= Task to complete =
Each line of the data below that carries the word "shiftl" needs to be copied.

Stored data:

▬▬▬

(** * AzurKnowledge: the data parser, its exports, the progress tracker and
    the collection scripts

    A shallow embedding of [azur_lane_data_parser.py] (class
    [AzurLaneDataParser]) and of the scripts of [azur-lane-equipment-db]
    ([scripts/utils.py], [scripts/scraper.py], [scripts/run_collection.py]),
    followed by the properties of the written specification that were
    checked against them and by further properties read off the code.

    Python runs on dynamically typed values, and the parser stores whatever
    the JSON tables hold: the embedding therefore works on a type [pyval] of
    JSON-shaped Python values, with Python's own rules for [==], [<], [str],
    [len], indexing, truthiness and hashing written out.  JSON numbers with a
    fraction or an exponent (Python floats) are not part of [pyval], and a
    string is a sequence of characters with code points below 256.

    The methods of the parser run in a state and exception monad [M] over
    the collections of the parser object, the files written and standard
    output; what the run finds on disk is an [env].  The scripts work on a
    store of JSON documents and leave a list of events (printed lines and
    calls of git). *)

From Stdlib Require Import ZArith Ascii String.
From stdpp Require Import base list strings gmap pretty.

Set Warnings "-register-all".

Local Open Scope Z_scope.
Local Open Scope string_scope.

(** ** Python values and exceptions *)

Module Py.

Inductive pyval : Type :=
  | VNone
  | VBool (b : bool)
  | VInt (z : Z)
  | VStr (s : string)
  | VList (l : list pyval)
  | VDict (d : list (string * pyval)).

▬▬▬

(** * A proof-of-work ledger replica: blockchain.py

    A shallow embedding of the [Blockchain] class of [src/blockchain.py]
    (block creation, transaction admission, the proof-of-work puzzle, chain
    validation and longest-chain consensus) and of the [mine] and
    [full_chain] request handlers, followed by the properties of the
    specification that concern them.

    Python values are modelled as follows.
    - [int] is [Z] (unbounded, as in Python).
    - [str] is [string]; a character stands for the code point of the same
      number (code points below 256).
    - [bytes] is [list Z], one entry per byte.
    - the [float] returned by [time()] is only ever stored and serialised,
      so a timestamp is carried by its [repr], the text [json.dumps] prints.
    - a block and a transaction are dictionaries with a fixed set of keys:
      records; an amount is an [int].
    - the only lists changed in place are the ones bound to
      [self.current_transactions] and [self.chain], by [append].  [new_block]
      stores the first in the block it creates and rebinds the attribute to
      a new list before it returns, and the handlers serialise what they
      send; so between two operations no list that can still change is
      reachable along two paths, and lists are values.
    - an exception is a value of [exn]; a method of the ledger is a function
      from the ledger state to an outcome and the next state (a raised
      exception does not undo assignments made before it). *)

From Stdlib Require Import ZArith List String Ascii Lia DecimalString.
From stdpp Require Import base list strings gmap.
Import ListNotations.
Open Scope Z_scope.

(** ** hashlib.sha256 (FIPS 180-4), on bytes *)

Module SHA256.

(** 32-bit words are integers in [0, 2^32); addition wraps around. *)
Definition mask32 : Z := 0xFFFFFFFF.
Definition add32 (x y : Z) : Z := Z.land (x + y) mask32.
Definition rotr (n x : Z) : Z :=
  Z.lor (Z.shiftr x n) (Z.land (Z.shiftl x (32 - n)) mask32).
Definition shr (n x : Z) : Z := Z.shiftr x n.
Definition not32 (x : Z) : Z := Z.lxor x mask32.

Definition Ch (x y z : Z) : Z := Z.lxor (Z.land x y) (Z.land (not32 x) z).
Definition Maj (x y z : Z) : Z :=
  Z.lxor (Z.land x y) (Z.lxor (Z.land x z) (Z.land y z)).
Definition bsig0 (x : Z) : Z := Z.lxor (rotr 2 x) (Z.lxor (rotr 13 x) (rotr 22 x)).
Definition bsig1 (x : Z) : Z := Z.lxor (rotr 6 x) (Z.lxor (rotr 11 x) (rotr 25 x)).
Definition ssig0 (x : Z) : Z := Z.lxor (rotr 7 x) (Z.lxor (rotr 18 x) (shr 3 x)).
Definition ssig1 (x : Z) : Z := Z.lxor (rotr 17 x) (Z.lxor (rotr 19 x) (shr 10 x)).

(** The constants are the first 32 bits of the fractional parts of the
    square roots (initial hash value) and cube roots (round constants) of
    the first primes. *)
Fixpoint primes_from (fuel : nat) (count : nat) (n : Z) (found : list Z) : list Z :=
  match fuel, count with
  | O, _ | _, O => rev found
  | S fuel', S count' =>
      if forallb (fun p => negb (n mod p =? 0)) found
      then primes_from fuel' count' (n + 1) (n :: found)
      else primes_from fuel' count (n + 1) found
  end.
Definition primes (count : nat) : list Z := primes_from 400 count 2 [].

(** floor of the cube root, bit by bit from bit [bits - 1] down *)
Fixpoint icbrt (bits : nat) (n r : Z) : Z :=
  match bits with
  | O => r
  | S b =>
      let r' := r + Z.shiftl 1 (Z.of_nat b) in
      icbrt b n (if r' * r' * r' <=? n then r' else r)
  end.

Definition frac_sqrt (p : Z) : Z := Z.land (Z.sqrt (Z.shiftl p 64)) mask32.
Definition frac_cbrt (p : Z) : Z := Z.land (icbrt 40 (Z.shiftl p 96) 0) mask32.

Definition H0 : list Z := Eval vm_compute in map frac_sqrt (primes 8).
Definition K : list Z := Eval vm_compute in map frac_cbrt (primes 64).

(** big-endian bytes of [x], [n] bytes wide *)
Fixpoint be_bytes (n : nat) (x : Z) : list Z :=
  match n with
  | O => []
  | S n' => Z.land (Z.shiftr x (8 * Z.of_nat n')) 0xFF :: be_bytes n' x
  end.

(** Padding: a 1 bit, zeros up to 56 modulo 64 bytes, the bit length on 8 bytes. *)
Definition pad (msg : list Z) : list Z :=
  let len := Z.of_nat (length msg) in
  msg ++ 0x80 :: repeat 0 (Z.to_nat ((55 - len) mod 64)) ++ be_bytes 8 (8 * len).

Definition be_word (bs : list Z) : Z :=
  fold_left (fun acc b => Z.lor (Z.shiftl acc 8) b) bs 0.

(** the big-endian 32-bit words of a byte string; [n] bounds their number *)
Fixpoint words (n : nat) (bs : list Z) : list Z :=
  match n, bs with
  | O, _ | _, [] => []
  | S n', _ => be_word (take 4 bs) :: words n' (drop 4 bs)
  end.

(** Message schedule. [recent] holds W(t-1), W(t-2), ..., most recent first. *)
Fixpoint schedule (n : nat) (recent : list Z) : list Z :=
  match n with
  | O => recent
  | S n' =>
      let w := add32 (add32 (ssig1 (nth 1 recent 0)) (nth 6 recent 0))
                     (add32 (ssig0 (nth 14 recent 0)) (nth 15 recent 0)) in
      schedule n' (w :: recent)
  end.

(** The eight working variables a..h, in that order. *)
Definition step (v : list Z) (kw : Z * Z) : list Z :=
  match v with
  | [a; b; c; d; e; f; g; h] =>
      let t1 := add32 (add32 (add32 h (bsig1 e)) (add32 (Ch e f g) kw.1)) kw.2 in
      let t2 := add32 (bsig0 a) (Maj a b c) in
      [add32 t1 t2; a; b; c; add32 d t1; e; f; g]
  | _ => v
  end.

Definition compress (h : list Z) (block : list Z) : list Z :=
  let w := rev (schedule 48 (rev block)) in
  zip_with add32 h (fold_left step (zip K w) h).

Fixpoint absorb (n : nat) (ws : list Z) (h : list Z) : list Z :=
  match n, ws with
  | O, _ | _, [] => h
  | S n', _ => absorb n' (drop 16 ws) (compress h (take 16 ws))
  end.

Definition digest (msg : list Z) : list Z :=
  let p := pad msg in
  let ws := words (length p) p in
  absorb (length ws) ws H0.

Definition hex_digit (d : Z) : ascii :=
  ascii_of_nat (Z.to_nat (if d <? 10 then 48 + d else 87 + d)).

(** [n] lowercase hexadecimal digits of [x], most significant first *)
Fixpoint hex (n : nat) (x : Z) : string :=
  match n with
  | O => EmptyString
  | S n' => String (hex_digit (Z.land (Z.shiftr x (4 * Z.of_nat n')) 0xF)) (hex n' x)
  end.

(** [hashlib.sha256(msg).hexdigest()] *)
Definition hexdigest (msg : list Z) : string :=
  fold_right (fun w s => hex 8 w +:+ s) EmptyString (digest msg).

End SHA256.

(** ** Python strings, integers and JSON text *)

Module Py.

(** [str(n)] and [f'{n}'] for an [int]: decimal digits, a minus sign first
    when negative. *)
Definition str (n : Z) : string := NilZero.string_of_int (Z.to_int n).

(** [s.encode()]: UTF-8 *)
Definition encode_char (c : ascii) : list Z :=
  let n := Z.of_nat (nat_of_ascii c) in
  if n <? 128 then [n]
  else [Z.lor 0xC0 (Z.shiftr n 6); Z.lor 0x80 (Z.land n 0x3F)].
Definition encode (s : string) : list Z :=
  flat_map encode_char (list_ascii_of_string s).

▬▬▬

= Answer to this problem =
  Z.lor (Z.shiftr x n) (Z.land (Z.shiftl x (32 - n)) mask32).
      let r' := r + Z.shiftl 1 (Z.of_nat b) in
Definition frac_sqrt (p : Z) : Z := Z.land (Z.sqrt (Z.shiftl p 64)) mask32.
Definition frac_cbrt (p : Z) : Z := Z.land (icbrt 40 (Z.shiftl p 96) 0) mask32.
  fold_left (fun acc b => Z.lor (Z.shiftl acc 8) b) bs 0.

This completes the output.